Dear Community,
for an ongoing collaborative project, i want to analyze a transcriptomic dataset, which is not deposited in GEO, but in ArrayExpress:
https://www.ebi.ac.uk/arrayexpress/experiments/E-MTAB-6326/?page=1&pagesize=500
So, through the R package arrayexpress, i tried initially to download the relative raw data:
library(ArrayExpress)
rawset = ArrayExpress("E-MTAB-6326")
rawset
NChannelSet (storageMode: lockedEnvironment)
assayData: 62976 features, 119 samples
element names: E, Eb
protocolData: none
phenoData
rowNames: US84600244_253949426815_S01_GE1_107_Sep09_1_4.txt
US84600244_253949426926_S01_GE1_107_Sep09_2_3.txt ...
US84600244_253949426813_S01_GE1_107_Sep09_1_4.txt (119 total)
varLabels: Source.Name Characteristics.organism. ...
Factor.Value.RIDD.score. (29 total)
varMetadata: labelDescription channel
featureData
featureNames: 1 2 ... 62976 (62976 total)
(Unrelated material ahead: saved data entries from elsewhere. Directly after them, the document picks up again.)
Fixpoint load_bytes (m : memory) (p : Z) (n : nat) : res (list Z) :=
  match n with
  | O => Ok []
  | S n => b ← of_option EBounds (m !! p); bs ← load_bytes m (p + 1) n; Ok (b :: bs)
  end.

Fixpoint store_bytes (m : memory) (p : Z) (bs : list Z) : res memory :=
  match bs with
  | [] => Ok m
  | b :: bs => _ ← of_option EBounds (m !! p); store_bytes (<[p := b]> m) (p + 1) bs
  end.

(** addresses as eight bytes, lowest first *)
Fixpoint to_le (n : nat) (z : Z) : list Z :=
  match n with O => [] | S n => z mod 256 :: to_le n (z / 256) end.
Fixpoint of_le (bs : list Z) : Z :=
  match bs with [] => 0 | b :: bs => b + 256 * of_le bs end.

(** ** The string object *)

Definition INLINE_MAX_LENGTH : Z := 12.
Definition PREFIX_LENGTH : nat := 4.

(** the length and the 12 bytes of the union after it *)
Record GermanString := mkGS { gs_len : Z; gs_body : list Z }.

Definition gs_prefix (g : GermanString) : list Z := take PREFIX_LENGTH (gs_body g).
Definition gs_ptr (g : GermanString) : Z := of_le (drop PREFIX_LENGTH (gs_body g)).

(** [long_rep.ptr = p] and [memcpy(short_rep.str + i, bs, n)] on the 12 bytes *)
Definition set_ptr (body : list Z) (p : Z) : list Z := take PREFIX_LENGTH body ++ to_le 8 p.
Definition write_body (body : list Z) (i : nat) (bs : list Z) : res (list Z) :=
  if (i + length bs <=? length body)%nat then Ok (take i body ++ bs ++ drop (i + length bs) body)
  else Err EBounds.

Definition is_inline (g : GermanString) : bool := gs_len g <=? INLINE_MAX_LENGTH.

Definition GermanString_default : GermanString := mkGS 0 (replicate 12 0).

(** [old] is what the 12 bytes held before *)
Definition GermanString_new (old str : list Z) (remaining : Z) (m : memory) : res (GermanString * memory) :=
  let len := Z.of_nat (length str) in
  if len <=? INLINE_MAX_LENGTH then
    body ← write_body (set_ptr old 0) 0 str;
    Ok (mkGS (u32 len) body, m)
  else
    body ← write_body old 0 (take PREFIX_LENGTH str);
    m ← store_bytes m remaining (drop PREFIX_LENGTH str);
    Ok (mkGS (u32 len) (set_ptr body remaining), m).

Definition GermanString_copy (rhs : GermanString) : GermanString := rhs.

(** a copy with its own room for the long part *)
Definition GermanString_clone (rhs : GermanString) (remaining : Z) (m : memory) : res (GermanString * memory) :=
  if gs_len rhs <=? INLINE_MAX_LENGTH then Ok (rhs, m)
  else
    bs ← load_bytes m (gs_ptr rhs) (Z.to_nat (gs_len rhs) - PREFIX_LENGTH);
    m ← store_bytes m remaining bs;
    Ok (mkGS (gs_len rhs) (set_ptr (gs_body rhs) remaining), m).

Definition GermanString_to_string (g : GermanString) (m : memory) : res (list Z) :=
  if gs_len g <=? INLINE_MAX_LENGTH then Ok (take (Z.to_nat (gs_len g)) (gs_body g))
  else bs ← load_bytes m (gs_ptr g) (Z.to_nat (gs_len g) - PREFIX_LENGTH); Ok (gs_prefix g ++ bs).

(** the sizes are those of the arrays *)
Definition memcompare (p1 p2 : list Z) : Z :=
  let res := memcmp (Nat.min (length p1) (length p2)) p1 p2 in
  if negb (res =? 0) then (if 0 <? res then 1 else -1)
  else if (length p1 <? length p2)%nat then -1 else if (length p2 <? length p1)%nat then 1 else 0.

(** the bytes after the prefix of a string that is not inline *)
Definition gs_rest (g : GermanString) (m : memory) : res (list Z) :=
  load_bytes m (gs_ptr g) (Z.to_nat (gs_len g) - PREFIX_LENGTH).

(** the bytes after the prefix of an inline string *)
Definition gs_tail (g : GermanString) : list Z :=
  drop PREFIX_LENGTH (take (Z.to_nat (gs_len g)) (gs_body g)).

Definition GermanString_compare (g rhs : GermanString) (m : memory) : res Z :=
  if is_inline g && is_inline rhs then
    Ok (memcompare (take (Z.to_nat (gs_len g)) (gs_body g)) (take (Z.to_nat (gs_len rhs)) (gs_body rhs)))
  else if is_inline g then
    let min_len := Nat.min (Z.to_nat (gs_len g)) PREFIX_LENGTH in
    let r := memcompare (take min_len (gs_body g)) (take min_len (gs_prefix rhs)) in
    if negb (r =? 0) then Ok r
    else if (min_len <=? PREFIX_LENGTH)%nat then Ok (-1)
    else rest ← gs_rest rhs m; Ok (memcompare (gs_tail g) rest)
  else if is_inline rhs then
    let min_len := Nat.min (Z.to_nat (gs_len rhs)) PREFIX_LENGTH in
    let r := memcompare (take min_len (gs_prefix g)) (take min_len (gs_body rhs)) in
    if negb (r =? 0) then Ok r
    else if (min_len <=? PREFIX_LENGTH)%nat then Ok 1
    else rest ← gs_rest g m; Ok (memcompare rest (gs_tail rhs))
  else
    let r := memcompare (gs_prefix g) (gs_prefix rhs) in
    if negb (r =? 0) then Ok r
    else rest ← gs_rest g m; rest' ← gs_rest rhs m; Ok (memcompare rest rest').

(** all 16 bytes of the object *)
Definition gs_bytes (g : GermanString) : list Z := to_le 4 (gs_len g) ++ gs_body g.

Definition GermanString_eq (g rhs : GermanString) (m : memory) : res bool :=
  if is_inline g || is_inline rhs then Ok (memcompare (gs_bytes g) (gs_bytes rhs) =? 0)
  else if memcompare (gs_prefix g) (gs_prefix rhs) =? 0 then
    rest ← gs_rest g m; rest' ← gs_rest rhs m; Ok (memcompare rest rest' =? 0)
  else Ok false.

Definition GermanString_lt (g rhs : GermanString) (m : memory) : res bool :=
  r ← GermanString_compare g rhs m; Ok (r <? 0).
Definition GermanString_le (g rhs : GermanString) (m : memory) : res bool :=
  r ← GermanString_compare g rhs m; Ok (r <=? 0).
Definition GermanString_gt (g rhs : GermanString) (m : memory) : res bool :=
  r ← GermanString_compare g rhs m; Ok (0 <? r).
Definition GermanString_ge (g rhs : GermanString) (m : memory) : res bool :=
  r ← GermanString_compare g rhs m; Ok (0 <=? r).

Definition GermanString_ne (g rhs : GermanString) (m : memory) : res bool :=
  b ← GermanString_eq g rhs m; Ok (negb b).
(** [operator<=>] returns [bool]: the result of [compare] is only tested for 0 *)
Definition GermanString_spaceship (g rhs : GermanString) (m : memory) : res bool :=
  r ← GermanString_compare g rhs m; Ok (negb (r =? 0)).

Definition GermanString_append (g : GermanString) (str : list Z) (remaining : Z) (m : memory) :
    res (GermanString * memory) :=
  let old_len := gs_len g in
  let len := Z.of_nat (length str) in
  let new_len := u32 (old_len + len) in
  if len <=? INLINE_MAX_LENGTH then
    body ← write_body (gs_body g) (Z.to_nat old_len) str;
    Ok (mkGS new_len body, m)
  else if old_len <=? INLINE_MAX_LENGTH then
    let remaining_front_len := u32 (old_len - Z.of_nat PREFIX_LENGTH) in
    front ← load_bytes m (gs_ptr g) (Z.to_nat remaining_front_len);
    m ← store_bytes m remaining front;
    m ← store_bytes m (remaining + remaining_front_len) str;
    Ok (mkGS new_len (set_ptr (gs_body g) remaining), m)
  else m ← store_bytes m remaining str; Ok (mkGS new_len (gs_body g), m).

(** ** The allocator of long parts *)

Definition PAGE_SIZE : Z := 4096.
Definition MEDIUM_STRING_MAX_SIZE : Z := 512.

(** a vector or string: the address of its bytes and how many it has *)
Record buffer := mkBuf { b_data : Z; b_size : Z }.

Record Allocator := mkAlloc {
  medium_string_pages : list buffer;
  large_strings : list buffer;
  a_blocks : list (Z * Z)          (* the blocks of the general allocator: address and size *)
}.

Definition Allocator_new : Allocator := mkAlloc [] [] [].

Section allocator.
(** the address of a new block of a size, given the blocks in use *)
Context (malloc : list (Z * Z) -> Z -> Z).

Definition new_page (a : Allocator) : Allocator :=
  let p := malloc (a_blocks a) PAGE_SIZE in
  mkAlloc (medium_string_pages a ++ [mkBuf p 0]) (large_strings a) (a_blocks a ++ [(p, PAGE_SIZE)]).

(** a page whose rest has [n] bytes becomes the last one *)
Definition page_for (a : Allocator) (n : Z) : Allocator :=
  match last (medium_string_pages a) with
  | Some page => if PAGE_SIZE <? b_size page + n then new_page a else a
  | None => new_page a
  end.

(** [None] is the null pointer *)
Definition Allocator_allocate (a : Allocator) (n : Z) : option Z * Allocator :=
  if n <=? INLINE_MAX_LENGTH then (None, a)
  else
    let n := n - Z.of_nat PREFIX_LENGTH in
    if n <=? MEDIUM_STRING_MAX_SIZE then
      let a := page_for a n in
      match last (medium_string_pages a) with
      | Some page =>
          let page := mkBuf (b_data page) (b_size page + n) in
          (Some (b_data page + b_size page - n),
           mkAlloc (removelast (medium_string_pages a) ++ [page]) (large_strings a) (a_blocks a))
      | None => (None, a)
      end
    else
      let p := malloc (a_blocks a) (n + 1) in
      (Some p, mkAlloc (medium_string_pages a) (large_strings a ++ [mkBuf p n]) (a_blocks a ++ [(p, n + 1)])).

Definition Allocator_size (a : Allocator) : Z :=
  foldl (fun total s => total + b_size s)
    (foldl (fun total page => total + b_size page) 0 (medium_string_pages a)) (large_strings a).

Definition Allocator_clear (a : Allocator) : Allocator := Allocator_new.
End allocator.

(** ** Memory *)

(** [n] addresses from [p] on can be written *)
Definition avail (m : memory) (p : Z) (n : nat) : Prop :=
  forall i, 0 <= i < Z.of_nat n -> is_Some (m !! (p + i)).

Lemma length_to_le n z : length (to_le n z) = n.
Proof. revert z. induction n; intros z; simpl; [done|]. f_equal. auto. Qed.

Lemma of_to_le n z : 0 <= z < 256 ^ Z.of_nat n -> of_le (to_le n z) = z.
Proof.
  revert z. induction n as [|n IH]; intros z Hz; simpl; [simpl in Hz; lia|].
  rewrite Nat2Z.inj_succ, Z.pow_succ_r in Hz by lia.
  pose proof (Z.div_mod z 256 ltac:(lia)). pose proof (Z.mod_pos_bound z 256 ltac:(lia)).
  rewrite IH; [lia|]. split; [apply Z.div_pos; lia|]. apply Z.div_lt_upper_bound; lia.
Qed.

Lemma load_frame m m' p n : (forall i, 0 <= i < Z.of_nat n -> m' !! (p + i) = m !! (p + i)) ->
  load_bytes m' p n = load_bytes m p n.
Proof.
  revert p. induction n as [|n IH]; intros p Hf; simpl; [done|].
  pose proof (Hf 0 ltac:(lia)) as E. rewrite Z.add_0_r in E. rewrite E, (IH (p + 1)); [done|].
  intros i Hi. rewrite <-Z.add_assoc. apply Hf. lia.
Qed.

Lemma store_spec m p bs : avail m p (length bs) ->
  exists m', store_bytes m p bs = Ok m' /\ load_bytes m' p (length bs) = Ok bs /\
    (forall a, a < p \/ p + Z.of_nat (length bs) <= a -> m' !! a = m !! a) /\
    (forall a, is_Some (m !! a) -> is_Some (m' !! a)).
Proof.
  revert m p. induction bs as [|b bs IH]; intros m p Ha; simpl in *; [by exists m|].
  destruct (Ha 0 ltac:(lia)) as [x Ex]. rewrite Z.add_0_r in Ex. rewrite Ex. simpl.
  assert (forall a, is_Some (m !! a) -> is_Some (<[p := b]> m !! a)) as Hmono.
  { intros a Hsome. destruct (decide (p = a)) as [->|]; [by rewrite lookup_insert_eq|by rewrite lookup_insert_ne]. }
  destruct (IH (<[p := b]> m) (p + 1)) as (m' & Es & El & Hf & Hm).
  { intros i Hi. apply Hmono. rewrite <-Z.add_assoc. apply Ha. lia. }
  exists m'. split_and!; [done| |intros a Hout|intros a Hsome; by apply Hm, Hmono].
  - rewrite Hf, lookup_insert_eq by lia. simpl. by rewrite El.
  - rewrite Hf by lia. apply lookup_insert_ne. lia.
Qed.

Lemma load_length m p n bs : load_bytes m p n = Ok bs -> length bs = n.
Proof.
  revert p bs. induction n as [|n IH]; intros p bs; simpl; [by intros [= <-]|].
  destruct (m !! p); [|done]. simpl. destruct (load_bytes m (p + 1) n) eqn:E; [|done].
  intros [= <-]. simpl. f_equal. by eapply IH.
Qed.

(** ** What an object stands for *)

Record gs_rep (m : memory) (g : GermanString) (s : list Z) : Prop := {
  rep_body : length (gs_body g) = 12%nat;
  rep_len : gs_len g = Z.of_nat (length s);
  rep_bound : Z.of_nat (length s) < 2 ^ 32;
  rep_inline : (length s <= 12)%nat -> take (length s) (gs_body g) = s;
  rep_long : (12 < length s)%nat -> gs_prefix g = take 4 s /\ gs_rest g m = Ok (drop 4 s)
}.

Lemma inline_spec m g s : gs_rep m g s -> is_inline g = (length s <=? 12)%nat.
Proof.
  intros R. unfold is_inline, INLINE_MAX_LENGTH. rewrite (rep_len _ _ _ R).
  destruct (Z.leb_spec (Z.of_nat (length s)) 12), (Nat.leb_spec (length s) 12); done || lia.
Qed.

Lemma to_string_spec m g s : gs_rep m g s -> GermanString_to_string g m = Ok s.
Proof.
  intros R. unfold GermanString_to_string. pose proof (inline_spec m g s R) as E. unfold is_inline in E. rewrite E.
  rewrite (rep_len _ _ _ R), Nat2Z.id. destruct (Nat.leb_spec (length s) 12).
  - by rewrite (rep_inline _ _ _ R).
  - destruct (rep_long _ _ _ R) as [Ep Er]; [done|]. unfold gs_rest in Er.
    rewrite (rep_len _ _ _ R), Nat2Z.id in Er. rewrite Er, Ep. simpl. by rewrite take_drop.
Qed.

(** the address of the long part, where there is one *)
Definition room (m : memory) (s : list Z) (remaining : Z) : Prop :=
  (12 < length s)%nat -> 0 <= remaining < 2 ^ 64 /\ avail m remaining (length s - 4).
(** ** A thread whose turn is at most [2^24] ahead

    What [tryWaitForTurn] knows in each state, when the turn [t] has not been
    completed and the current one is [c]. *)

Definition wait_ok (t c : Z) (pc : wait_pc) : Prop :=
  match pc with
  | WCutoff | WLoad _ | WSleep _ => True
  | WCas _ state new_state => exists c0 d0, c0 <= c /\ t - 2 ^ 25 < c0 < t /\ 0 <= d0 < 64 /\
      state = pack c0 d0 /\ d0 < t - c0 /\ new_state = pack c0 (Z.min 63 (t - c0))
  | WFutex _ new_state => exists c0 d0, c0 <= c /\ t - 2 ^ 25 < c0 < t /\ 0 <= d0 < 64 /\
      new_state = pack c0 d0 /\ Z.min 63 (t - c0) <= d0
  | WAdapt _ => c = t
  | WReturn r => r = SUCCESS /\ c = t
  end.

(** the furthest waiter covers the next turn that wakes a sleeper for [t] *)
Definition covered (t c d : Z) : Prop := c < t /\ (t - c - 1) mod 32 + 1 <= d.

Section waiting.
Context (hw : bool) (t c d : Z) (Ht : t - 2 ^ 25 < c <= t) (Hd : 0 <= d < 64).

Lemma wait_load_ok upd now sp : wait_ok t c (wait_load hw (u32 t) upd now sp (pack c d)).
Proof.
  unfold wait_load. rewrite decode_turn_pack, decode_delta_pack, sturn_of_u32, sturn_sub by lia.
  destruct (Z.eqb_spec (pack c 0) (pack t 0)) as [E|E].
  { apply pack_inj in E as [E _]; [|lia..]. apply turn_eq in E; [|lia]. by destruct (_ || _). }
  assert (c <> t) by congruence.
  destruct (Z.leb_spec ((2 ^ 32 - 1) / 2) (64 * (t - c))) as [Hp|_].
  { change ((2 ^ 32 - 1) / 2) with 2147483647 in Hp. lia. }
  destruct (spins hw upd now sp) as [[|] sp']; [done|].
  replace (Z.shiftr (64 * (t - c)) kTurnShift) with (t - c).
  2: { unfold kTurnShift. rewrite Z.shiftr_div_pow2, Z.mul_comm by lia. change (2 ^ 6) with 64. by rewrite Z.div_mul. }
  destruct (Z.leb_spec (t - c) d).
  { exists c, d. repeat split; lia. }
  rewrite encode_pack by lia. destruct (Z.eqb_spec (pack c d) (pack c (Z.min 63 (t - c)))) as [_|_].
  - exists c, (Z.min 63 (t - c)). repeat split; lia.
  - exists c, d. repeat split; lia.
Qed.

(** the step of a waiting thread: the current turn stays, the furthest waiter
    only moves away, and a thread that goes to sleep is covered *)
Lemma wait_step_ok upd now weak cut pc st' cut' pc' :
  wait_ok t c pc -> wait_step hw (u32 t) upd now weak (pack c d) cut pc = Some (st', cut', pc') ->
  exists d', st' = pack c d' /\ d <= d' < 64 /\ wait_ok t c pc' /\
    ((exists sp, pc' = WSleep sp) -> covered t c d').
Proof.
  intros Hok E. destruct pc as [|sp|sp s0 s1|sp s1| |sp|]; simplify_eq/=.
  - exists d. naive_solver lia.
  - exists d. split; [done|]. split; [lia|]. split; [apply wait_load_ok|]. intros [sp' E'].
    pose proof (wait_load_ok upd now sp) as _. unfold wait_load in E'.
    repeat case_match; simplify_eq.
  - destruct Hok as (c0 & d0 & Hc0 & Ht0 & Hd0 & -> & Hlt & ->).
    destruct (Z.eqb_spec (pack c d) (pack c0 d0)) as [E'|_]; simplify_eq.
    + apply pack_inj in E' as [E' ->]; [|lia..]. symmetry in E'. apply turn_eq in E' as ->; [|lia].
      exists (Z.min 63 (t - c)). split_and!; [done|lia|lia| |by intros [? ?]].
      exists c, (Z.min 63 (t - c)). repeat split; lia.
    + exists d. naive_solver lia.
  - destruct Hok as (c0 & d0 & Hc0 & Ht0 & Hd0 & -> & Hle).
    exists d. split; [done|]. split; [lia|].
    destruct (Z.eqb_spec (pack c d) (pack c0 d0)) as [E'|_]; [|split; [done|by intros [? ?]]].
    split; [done|]. intros _. apply pack_inj in E' as [E' ->]; [|lia..]. symmetry in E'.
    apply turn_eq in E' as ->; [|lia]. unfold covered.
    pose proof (Z.mod_le (t - c - 1) 32). pose proof (Z.mod_pos_bound (t - c - 1) 32). lia.
  - exists d. naive_solver lia.
Qed.

(** a thread whose turn has arrived does not go to sleep *)
Lemma wait_step_arrived upd now weak cut pc : c = t -> wait_ok t c pc ->
  match pc with WSleep _ | WReturn _ => False | _ => True end ->
  exists cut' pc', wait_step hw (u32 t) upd now weak (pack c d) cut pc = Some (pack c d, cut', pc') /\
    match pc with
    | WCutoff | WCas _ _ _ | WFutex _ _ => exists sp, pc' = WLoad sp
    | WLoad sp => pc' = WAdapt sp \/ pc' = WReturn SUCCESS
    | _ => pc' = WReturn SUCCESS
    end.
Proof.
  intros -> Hok Hpc. destruct pc as [|sp|sp s0 s1|sp s1| |sp|]; simpl; try done; eauto.
  - do 2 eexists. split; [done|]. unfold wait_load. rewrite decode_turn_pack, sturn_of_u32, Z.eqb_refl by lia.
    destruct (_ || _); auto.
  - destruct Hok as (c0 & d0 & Hc0 & Ht0 & Hd0 & -> & _). rewrite (proj2 (Z.eqb_neq _ _)); [eauto|].
    intros E. apply pack_inj in E as [E _]; [|lia..]. symmetry in E. apply turn_eq in E; lia.
  - destruct Hok as (c0 & d0 & Hc0 & Ht0 & Hd0 & -> & _). rewrite (proj2 (Z.eqb_neq _ _)); [eauto|].
    intros E. apply pack_inj in E as [E _]; [|lia..]. symmetry in E. apply turn_eq in E; lia.
Qed.
End waiting.

(** the current turn moves on *)
Lemma wait_ok_mono t c c' pc : wait_ok t c pc -> c <= c' -> (c = c' \/ c < t) -> wait_ok t c' pc.
Proof.
  intros Hok Hle Hor. destruct pc; simpl in *; try done.
  - destruct Hok as (c0 & d0 & Hc0 & Hok). exists c0, d0. split; [lia|done].
  - destruct Hok as (c0 & d0 & Hc0 & Hok). exists c0, d0. split; [lia|done].
  - lia.
  - destruct Hok as [-> ->]. split; [done|lia].
Qed.

(** ** A waiter for any turn

    It only moves the furthest waiter. *)

Definition cas_ok (pc : wait_pc) : Prop :=
  match pc with
  | WCas _ s0 s1 => exists c0 d0 d1, s0 = pack c0 d0 /\ s1 = pack c0 d1 /\ 0 <= d0 <= d1 /\ d1 < 64
  | _ => True
  end.

Lemma wait_load_any hw turn upd now sp c d : 0 <= d < 64 ->
  cas_ok (wait_load hw turn upd now sp (pack c d)).
Proof.
  intros Hd. unfold wait_load. rewrite decode_turn_pack, decode_delta_pack by done.
  set (x := u32 _). assert (0 <= Z.shiftr x kTurnShift) as Hx.
  { apply Z.shiftr_nonneg. apply wrapu_range. lia. }
  repeat (case_match; try done). simpl. rewrite encode_pack by lia.
  exists c, d, (Z.min 63 (Z.shiftr x kTurnShift)). repeat split; lia.
Qed.
(** ** How far ahead a ticket can be *)

Lemma distance ct log q ls pop k : inv ct log q ls -> 0 <= k <= issued pop q ->
  tno pop k - ct (k mod cap) <= 2 * Z.of_nat (length ls) + 2.
Proof.
  intros I Hk. set (r := k mod cap). set (b := if pop then 1 else 0).
  assert (0 <= r < cap) as Hr by (apply mod_cap; lia).
  pose proof (inv_turn _ _ _ _ I r Hr) as Hct. set (j0 := (ct r - b + 1) / 2).
  assert (0 <= b <= 1) as Hb by (unfold b; destruct pop; lia).
  assert (ct r <= 2 * j0 + b <= ct r + 1) as Hj0 by (unfold j0; Z.to_euclidean_division_equations; lia).
  set (L := (fun j => (pop, j * cap + r)) <$> seqZ j0 (k / cap - j0)).
  assert (L ⊆+ omap holds ls) as Hsub.
  { apply NoDup_submseteq.
    - apply NoDup_fmap_2_strong; [|apply NoDup_seqZ]. intros j j' _ _ E. simplify_eq. nia.
    - intros x (j & -> & Hj)%list_elem_of_fmap. apply elem_of_seqZ in Hj.
      destruct (ticket_slot cap Hcap j r Hr) as [Em Ed].
      assert (j * cap + r + cap <= k) as Hle by (rewrite (ticket_eq cap Hcap k); fold r; nia).
      destruct (inv_held _ _ _ _ I pop (j * cap + r)) as (i & l & Hi & Hh).
      { split; [|lia]. unfold j0 in *. assert (0 <= j0) by (unfold j0; apply Z.div_pos; lia). nia. }
      { rewrite Em. unfold MPMCInv.tno. rewrite Ed. fold b. lia. }
      apply list_elem_of_omap. exists l. split; [by eapply list_elem_of_lookup_2|done]. }
  apply submseteq_length in Hsub. unfold L in Hsub. rewrite length_fmap, length_seqZ in Hsub.
  pose proof (length_omap holds ls). unfold MPMCInv.tno. fold b. fold r. lia.
Qed.

(** ** Frames *)

(** what one thread holds, no other one does *)
Lemma holds_other ct log q ls i j l l' pop k pop' k' : inv ct log q ls ->
  ls !! i = Some l -> ls !! j = Some l' -> i <> j ->
  holds l = Some (pop, k) -> holds l' = Some (pop', k') ->
  k mod cap = k' mod cap -> tno pop k <> tno pop' k'.
Proof.
  intros I Hi Hj Hne Hh Hh' Em Et. apply (tno_inj cap Hcap) in Et as [-> ->]; [|done].
  apply Hne. by eapply (inv_unique _ _ _ _ I).
Qed.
fvarLabels: Row Col ... SystematicName (5 total)
fvarMetadata: labelDescription
experimentData: use 'experimentData(object)'
Annotation:
However, my main concerns are the following:
1) Based on the manual of ArrayExpress, if the returned class object is an NChannelSet, then the experiment is a two-colour experiment-
but, when i checked the relative "Sample and data relationship" txt file, the column Label only reports the Cy3 label-
thus, this platform is indeed a two colour, or i have understood something wrong here ? Also this is evident, from the phenodata info from the downloaded object:
table(rawset$Label)
Cy3
119
head(table(rawset$Labeled.Extract.Name))
1428:Cy3 2948:Cy3 3174:Cy3 3178:Cy3 3183:Cy3 3280:Cy3
1 1 1 1 1 1
Just for simplicity, the platform is
the Agilent SurePrint G3 Human GE v2 8x60k Microarray (Array Design A-MEXP-2320)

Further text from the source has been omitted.